Starting at the line below holding "(ro (keys (q_InFlight" and stopping at the line holding "(** The queue", print every line exactly, both ends included, and leave the rest out.

=====

Lemma do_op_limit ro `{!RangeOrder ro} max op q cs out q' cs' :
  (0 < max)%Z → good (q, cs) → fetches_with max op →
  do_op ro op (q, cs) = Val (out, (q', cs')) →
  within_limit max q → within_limit max q'.
Proof.
  intros Hmax [Hq Hcs Ho] Hop Hdo Hl. simpl in *. revert Hdo.
  unfold do_op. destruct op as [d|d|id msg|c max'|id c|id c|c|c]; go_unfold.
  - rewrite EnqueueDelivery_eq by done. by intros [= <- <- <-].
  - rewrite RestoreReady_eq, EnqueueDelivery_eq by done. by intros [= <- <- <-].
  - rewrite Append_eq by done. by intros [= <- <- <-].
  - simpl in Hop. subst max'. rewrite FetchOrWait_eq by done. intros H.
    repeat case_match; simplify_eq; [done|done| |done].
    intros c'. simpl. rewrite owned_count_insert.
    + unfold at_limit in *. case_bool_decide; [done|]. specialize (Hl c').
      destruct (decide (c = c')) as [->|]; lia.
    + apply ready_not_in_flight; [done|].
      match goal with H : q_Ready q = _ |- _ => rewrite H end. by left.
  - rewrite Ack_eq. intros H. repeat case_match; simplify_eq; try done.
    by eapply within_limit_taken.
  - rewrite Reject_eq by done. cbv zeta. intros H.
    repeat case_match; simplify_eq; try done; by eapply within_limit_taken.
  - rewrite DisconnectConsumer_eq by (done || apply Hq). cbv zeta. intros H.
    assert (within_limit max (disconnected c (returned_of c (q_InFlight q)
              (ro (keys (q_InFlight q)))) q)).
    { intros c'. specialize (Hl c'). simpl.
      pose proof (owned_count_kept c' c (q_InFlight q)). lia. }
    case_decide; by simplify_eq.
  - intros. by simplify_eq.
Qed.

Lemma trace_limit max σ tr σ' :
  (0 < max)%Z → qtrace σ tr σ' → qok σ → Forall (λ ev, fetches_with max ev.1) tr →
  within_limit max (qs_queue σ) → within_limit max (qs_queue σ').
Proof.
  intros Hmax. induction 1 as [σ|σ op out σ1 tr σ' Hstep _ IH];
    intros Hok Hf Hl; [done|].
  apply Forall_cons in Hf as [Hop Hf].
  apply IH; [by eapply qok_step|done|].
  destruct Hstep as [ro q cs hist op' out' q' cs' Hro He Hn Hdo]. simpl in *.
  eapply do_op_limit; eauto. apply Hok.
Qed.

(** ** Conservation *)

Definition entered (ev : qop * qout) : list string := new_ids ev.1.

Definition removed (ev : qop * qout) : list string :=
  match ev with
  | (OAck id _, OutAck (Ok _)) => [id]
  | (OReject id _, OutReject (Ok (_, true))) => [id]
  | _ => []
  end.

Lemma tags_move_conserves op out l l' :
  tags_move op out l l' → new_ids op ++ l.*1 ≡ₚ removed (op, out) ++ l'.*1.
Proof.
  intros H. destruct op; [by simpl in H; rewrite H|by simpl in H; rewrite H|
    by simpl in H; rewrite H|..];
    destruct out as [| |[[]|]|[[? []]|]| |]; simpl in *; try by rewrite H.
  - by destruct H as [m ->].
  - by destruct H as [<- ->].
Qed.

Lemma step_conserves σ op out σ' :
  qstep σ op out σ' → qok σ →
  entered (op, out) ++ ids (qs_queue σ) ≡ₚ removed (op, out) ++ ids (qs_queue σ').
Proof.
  intros [ro q cs hist op' out' q' cs' Hro He Hn Hop] [Hg Hh]. simpl in *.
  assert (Forall (λ id, id ∉ ids q) (new_ids op')) as Hn'.
  { eapply Forall_impl; [done|]. intros id Hid Hin. by apply Hid, Hh. }
  destruct (do_op_ok ro op' q cs Hg He Hn') as (o & q1 & cs1 & Ho & Hg1 & Hmove).
  rewrite Hop in Ho. injection Ho as <- <- <-.
  rewrite !ids_tags. by apply tags_move_conserves.
Qed.
Lemma run_write_delete e name x s :
  co_eheap s !! e = Some x →
  write_Queues e (delete name) s = Val (tt, unbound e name x s).
Proof.
  intros Hx. unfold write_Queues, read_exchange. go_unfold. by rewrite Hx.
Qed.

(** The queue and the channels after [DisconnectConsumer]. *)
Definition after_disconnect (c : string) (returned : list Delivery) (q : Queue)
    (cs : Chans) : Queue * Chans :=
  if decide (0 < length returned)
  then (notified_q (disconnected c returned q) cs, notified_cs q cs)
  else (disconnected c returned q, cs).

Lemma after_disconnect_fields c returned q cs :
  let q' := (after_disconnect c returned q cs).1 in
  q_IsAutoDelete q' = q_IsAutoDelete q ∧ q_Consumers q' = q_Consumers q ∖ {[c]} ∧
  q_InFlight q' = kept_of c (q_InFlight q) ∧ q_Ready q' = q_Ready q ++ returned.
Proof. unfold after_disconnect. by case_decide. Qed.
(* ===== verification/AppConfig.v ===== *)
(** * Configuration ([internal/config])

    The environment is a function from names to values; the loaders are
    translated with their defaults, their order and their errors.  [Atoi] is
    [strconv.Atoi]: an optional sign and decimal digits, within [int]. *)

From S2P Require Import Prelude.
From Stdlib Require Import Ascii.

Definition environment : Type := string → option string.

Inductive config_error : Type :=
| NotAPositiveInteger (key : string)   (** "... must be a positive integer" *)
| NotGreaterThanZero (key : string)    (** "... must be greater than zero" *)
| RootTokenRequired.

#[export] Instance config_error_eq_dec : EqDecision config_error.
Proof. solve_decision. Defined.

Definition cfg (A : Type) : Type := (config_error + A)%type.

#[export] Instance cfg_ret : MRet cfg := λ A, inr.
#[export] Instance cfg_bind : MBind cfg := λ A B k m,
  match m with inl e => inl e | inr a => k a end.

(** ** [strconv.Atoi] *)

Definition digit (c : ascii) : option Z :=
  let n := Z.of_N (N_of_ascii c) in
  if decide (48 ≤ n ≤ 57)%Z then Some (n - 48)%Z else None.

Fixpoint digits (acc : Z) (s : string) : option Z :=
  match s with
  | EmptyString => Some acc
  | String c s => d ← digit c; digits (acc * 10 + d)%Z s
  end.

(** At least one digit. *)
Definition natural (s : string) : option Z :=
  match s with EmptyString => None | _ => digits 0 s end.

Definition Atoi (s : string) : option Z :=
  z ← match s with
      | String "-" s => n ← natural s; Some (- n)%Z
      | String "+" s => natural s
      | _ => natural s
      end;
  if decide (- 2 ^ 63 ≤ z < 2 ^ 63)%Z then Some z else None.

Record LimitsConfig : Type := mkLimits {
  MaxMessageSize : Z;
  MaxRoutingKeyLength : Z;
  MaxQueueFilters : Z;
  MaxInFlight : Z;
}.

Record DBConfig : Type := mkDBConfig {
  Host : string;
  Port : string;
  User : string;
  Password : string;
  Name : string;
  SSLMode : string;
  ConnectRetries : Z;
  RetryDelay : Z;   (** nanoseconds *)
}.

Record AuthConfig : Type := mkAuthConfig { RootToken : string }.

Record Config : Type := mkConfig {
  GRPCAddr : string;
  cfg_DB : DBConfig;
  cfg_Auth : AuthConfig;
  cfg_Limits : LimitsConfig;
}.

Section config.
Context (env : environment).

Definition lookupEnv (key : string) : option string := env key.

Definition getEnv (key fallback : string) : string :=
  match lookupEnv key with
  | Some value => if decide (value = "") then fallback else value
  | None => fallback
  end.

Definition getPositiveIntEnv (key : string) (fallback : Z) : cfg Z :=
  match lookupEnv key with
  | None => inr fallback
  | Some value =>
      if decide (value = "") then inr fallback
      else
        match Atoi value with
        | None => inl (NotAPositiveInteger key)
        | Some parsed =>
            if decide (parsed ≤ 0)%Z then inl (NotGreaterThanZero key)
            else inr parsed
        end
  end.

Definition defaultMaxMessageSize : Z := 1024 * 1024.
Definition defaultMaxRoutingKeyLength : Z := 255.
Definition defaultMaxQueueFilters : Z := 32.
Definition defaultMaxInFlight : Z := 32.

Definition loadLimitsConfig : cfg LimitsConfig :=
  maxMessageSize ← getPositiveIntEnv "MAX_MESSAGE_SIZE" defaultMaxMessageSize;
  maxRoutingKeyLength ←
    getPositiveIntEnv "MAX_ROUTING_KEY_LENGTH" defaultMaxRoutingKeyLength;
  maxQueueFilters ← getPositiveIntEnv "MAX_QUEUE_FILTERS" defaultMaxQueueFilters;
  maxInFlight ← getPositiveIntEnv "MAX_IN_FLIGHT" defaultMaxInFlight;
  mret (mkLimits maxMessageSize maxRoutingKeyLength maxQueueFilters maxInFlight).

Definition loadAuthConfig : cfg AuthConfig :=
  match lookupEnv "ROOT_TOKEN" with
  | Some rootToken =>
      if decide (rootToken = "") then inl RootTokenRequired
      else inr (mkAuthConfig rootToken)
  | None => inl RootTokenRequired
  end.

(** [time.Duration(retryDelayMs) * time.Millisecond] *)
Definition milliseconds (ms : Z) : Z := int64 (int64 ms * 1000000).

Definition loadDBConfig : cfg DBConfig :=
  connectRetries ← getPositiveIntEnv "DB_CONNECT_RETRIES" 5;
  retryDelayMs ← getPositiveIntEnv "DB_CONNECT_RETRY_DELAY_MS" 1000;
  mret (mkDBConfig
    (getEnv "DB_HOST" "localhost")
    (getEnv "DB_PORT" "5432")
    (getEnv "DB_USER" "message_broker")
    (getEnv "DB_PASSWORD" "message_broker")
    (getEnv "DB_NAME" "message_broker")
    (getEnv "DB_SSLMODE" "disable")
    connectRetries
    (milliseconds retryDelayMs)).

Definition Load : cfg Config :=
  dbConfig ← loadDBConfig;
  authConfig ← loadAuthConfig;
  limitsConfig ← loadLimitsConfig;
  mret (mkConfig (getEnv "GRPC_ADDR" ":50051") dbConfig authConfig limitsConfig).
End config.

(** [fmt.Sprintf("postgres://%s:%s@%s:%s/%s?sslmode=%s", ...)]: the fields go in
    as they are, without escaping. *)
Definition DSN (c : DBConfig) : string :=
  "postgres://" +:+ User c +:+ ":" +:+ Password c +:+ "@" +:+ Host c +:+ ":"
  +:+ Port c +:+ "/" +:+ Name c +:+ "?sslmode=" +:+ SSLMode c.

=====

→ Exercise response:
              (ro (keys (q_InFlight q)))) q)).
    { intros c'. specialize (Hl c'). simpl.
      pose proof (owned_count_kept c' c (q_InFlight q)). lia. }
    case_decide; by simplify_eq.
  - intros. by simplify_eq.
Qed.

Lemma trace_limit max σ tr σ' :
  (0 < max)%Z → qtrace σ tr σ' → qok σ → Forall (λ ev, fetches_with max ev.1) tr →
  within_limit max (qs_queue σ) → within_limit max (qs_queue σ').
Proof.
  intros Hmax. induction 1 as [σ|σ op out σ1 tr σ' Hstep _ IH];
    intros Hok Hf Hl; [done|].
  apply Forall_cons in Hf as [Hop Hf].
  apply IH; [by eapply qok_step|done|].
  destruct Hstep as [ro q cs hist op' out' q' cs' Hro He Hn Hdo]. simpl in *.
  eapply do_op_limit; eauto. apply Hok.
Qed.

(** ** Conservation *)

Definition entered (ev : qop * qout) : list string := new_ids ev.1.

Definition removed (ev : qop * qout) : list string :=
  match ev with
  | (OAck id _, OutAck (Ok _)) => [id]
  | (OReject id _, OutReject (Ok (_, true))) => [id]
  | _ => []
  end.

Lemma tags_move_conserves op out l l' :
  tags_move op out l l' → new_ids op ++ l.*1 ≡ₚ removed (op, out) ++ l'.*1.
Proof.
  intros H. destruct op; [by simpl in H; rewrite H|by simpl in H; rewrite H|
    by simpl in H; rewrite H|..];
    destruct out as [| |[[]|]|[[? []]|]| |]; simpl in *; try by rewrite H.
  - by destruct H as [m ->].
  - by destruct H as [<- ->].
Qed.

Lemma step_conserves σ op out σ' :
  qstep σ op out σ' → qok σ →
  entered (op, out) ++ ids (qs_queue σ) ≡ₚ removed (op, out) ++ ids (qs_queue σ').
Proof.
  intros [ro q cs hist op' out' q' cs' Hro He Hn Hop] [Hg Hh]. simpl in *.
  assert (Forall (λ id, id ∉ ids q) (new_ids op')) as Hn'.
  { eapply Forall_impl; [done|]. intros id Hid Hin. by apply Hid, Hh. }
  destruct (do_op_ok ro op' q cs Hg He Hn') as (o & q1 & cs1 & Ho & Hg1 & Hmove).
  rewrite Hop in Ho. injection Ho as <- <- <-.
  rewrite !ids_tags. by apply tags_move_conserves.
Qed.
Lemma run_write_delete e name x s :
  co_eheap s !! e = Some x →
  write_Queues e (delete name) s = Val (tt, unbound e name x s).
Proof.
  intros Hx. unfold write_Queues, read_exchange. go_unfold. by rewrite Hx.
Qed.

(** The queue and the channels after [DisconnectConsumer]. *)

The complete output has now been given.